Plenty of Suggestions:

Alkan
Beethoven
Debussy
Janacek
Liszt
Prokofiev
Ravel
Scriabin

I forgot Rachmaninov and Medtner.


----------



## Clouds Weep Snowflakes

Bulldog said:


> Plenty of Suggestions:
> 
> Alkan
> Beethoven
> Debussy
> Janacek
> Liszt
> Prokofiev
> Ravel
> Scriabin
> 
> I forgot Rachmaninov and Medtner.


Some examples of Ravel pieces? I want to get into him.


----------



## Guest

Clouds Weep Snowflakes said:


> Any suggestions? Chopin is pretty obvious, Haydn and Mozart are certainly worth mentioning; who else?


There is a list of the TC "top 200" piano solo pieces. It is easily findable. Look under the "stickies".

For easy starters:

Schubert is among the foremost piano solo composers. He also wrote some of the very finest works for piano duet and four-hands. For anyone new to piano music, I can't think of anything better than Schubert's D 899 Impromptus as a starter. There are many versions. I'd suggest the Radu Lupu versions are among the best.

Beethoven's easy going sonatas like the "Moonlight" and "Pathetique" seldom fail to win over newcomers.

Schumann's Opus 17 "Fantasie" is a must.

Ravel: Le Tombeau de Couperin (Louise Lortie is among the best); Gaspard de la nuit (either Louse Lortie, Pascal Rogé , Martha Argerich - all are very good)


----------



## flamencosketches

Ravel is one of the all-time greats of solo piano music, and he wrote two phenomenal piano concerti. For his solo piano music, there are a few that really won me over when I was a new fan. One is the Sonatine. Another is Gaspard de la Nuit, which has turned into a big virtuoso showpiece that a lot of pianists play, but there is really a lot more sensitivity and nuance to it than that. To me, it might be the greatest solo piano work of its century. And then another I really love is Le Tombeau de Couperin, which Ravel wrote as an elegy to several of his friends whom he lost in the first World War, in which he served his country as an ambulance driver. He later orchestrated several of the movements of this piece and the result is near equally beautiful.

Here are a few performances that I enjoy:
















Here is a phenomenal performance of his piano concerto:






Paul Best is going to kill me if he sees the performances I've chosen for examples, so I'll choose one of his favorites as my final recommendation.
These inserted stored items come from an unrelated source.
Definition onPointerUp (event : PointerEvent) (now : R) (s : State) : State :=
  if negb (renderer s) then s
  else
    let s1 := set_pointers (JsMap.delete (pointerId event) (pointers s)) s in
    if Nat.eqb (JsMap.size (pointers s1)) 0 && dragging s1
    then
      let s2 := set_container_dragging false (set_dragging false s1) in
      match findNearestPreset s2 with
      | Some preset => startSnapTo (Preset.yaw preset) (Preset.pitch preset) now s2
      | None => s2
      end
    else s1.

Definition onWheel (event : WheelEvent) (s : State) : State :=
  if negb (zoomEnabled s) then s
  else updateDistance (distance s + deltaY event * 0.003) s.

(** *** Variants *)

Definition applyVariantFromKHR (name : string) (s : State) : State :=
  match modelGroup s with
  | None => s
  | Some g =>
      match variantMaterialsKHR s !! name with
      | None => s
      | Some variantMap =>
          let visit (node : Object3D) : Object3D :=
            match material node with
            | None => node
            | Some _ =>
                match variantMap !! uuid node with
                | Some m => set_material (Single m) node
                | None =>
                    match originalMaterials s !! uuid node with
                    | Some original => set_material original node
                    | None => node
                    end
                end
            end in
          set_modelGroup (Some (traverse visit g)) s
      end
  end.

Definition applyVariantFromName (name : string) (s : State) : State :=
  match modelGroup s with
  | None => s
  | Some g =>
      match variantMaterialsByName s !! name with
      | None => s
      | Some variantMap =>
          let visit (node : Object3D) : Object3D :=
            match material node with
            | None => node
            | Some _ =>
                match variantMap !! uuid node with
                | Some m => set_material (Single m) node
                | None => node
                end
            end in
          set_modelGroup (Some (traverse visit g)) s
      end
  end.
It's a great performance of an early, extremely difficult work:






All of these performances are (in my eyes) phenomenal and will probably get you hooked on Ravel like they did for me. Like I said, he was one of the great piano composers of all time 

Also, OP, if you're not familiar with Debussy, that would be the next step after Ravel. The other great French master pianist-composer, arguably an even bigger talent. Maybe someone else can compile recommendations for an introduction to his music?


----------



## Clouds Weep Snowflakes

flamencosketches said:


> Ravel is one of the all-time greats of solo piano music, and he wrote two phenomenal piano concerti. For his solo piano music, there are a few that really won me over when I was a new fan. One is the Sonatine. Another is Gaspard de la Nuit, which has turned into a big virtuoso showpiece that a lot of pianists play, but there is really a lot more sensitivity and nuance to it than that. To me, it might be the greatest solo piano work of its century. And then another I really love is Le Tombeau de Couperin, which Ravel wrote as an elegy to several of his friends whom he lost in the first World War, in which he served his country as an ambulance driver. He later orchestrated several of the movements of this piece and the result is near equally beautiful.
> 
> Here are a few performances that I enjoy:
> 
> 
> 
> 
> 
> 
> 
> 
> 
> 
> 
> 
> 
> 
> 
> 
> Here is a phenomenal performance of his piano concerto:
> 
> 
> 
> 
> 
> 
> Paul Best is going to kill me if he sees the performances I've chosen for examples, so I'll choose one of his favorites as my final recommendation. It's a great performance of an early, extremely difficult work:
> 
> 
> 
> 
> 
> 
> All of these performances are (in my eyes) phenomenal and will probably get you hooked on Ravel like they did for me. Like I said, he was one of the great piano composers of all time
> 
> Also, OP, if you're not familiar with Debussy, that would be the next step after Ravel. The other great French master pianist-composer, arguably an even bigger talent. Maybe someone else can compile recommendations for an introduction to his music?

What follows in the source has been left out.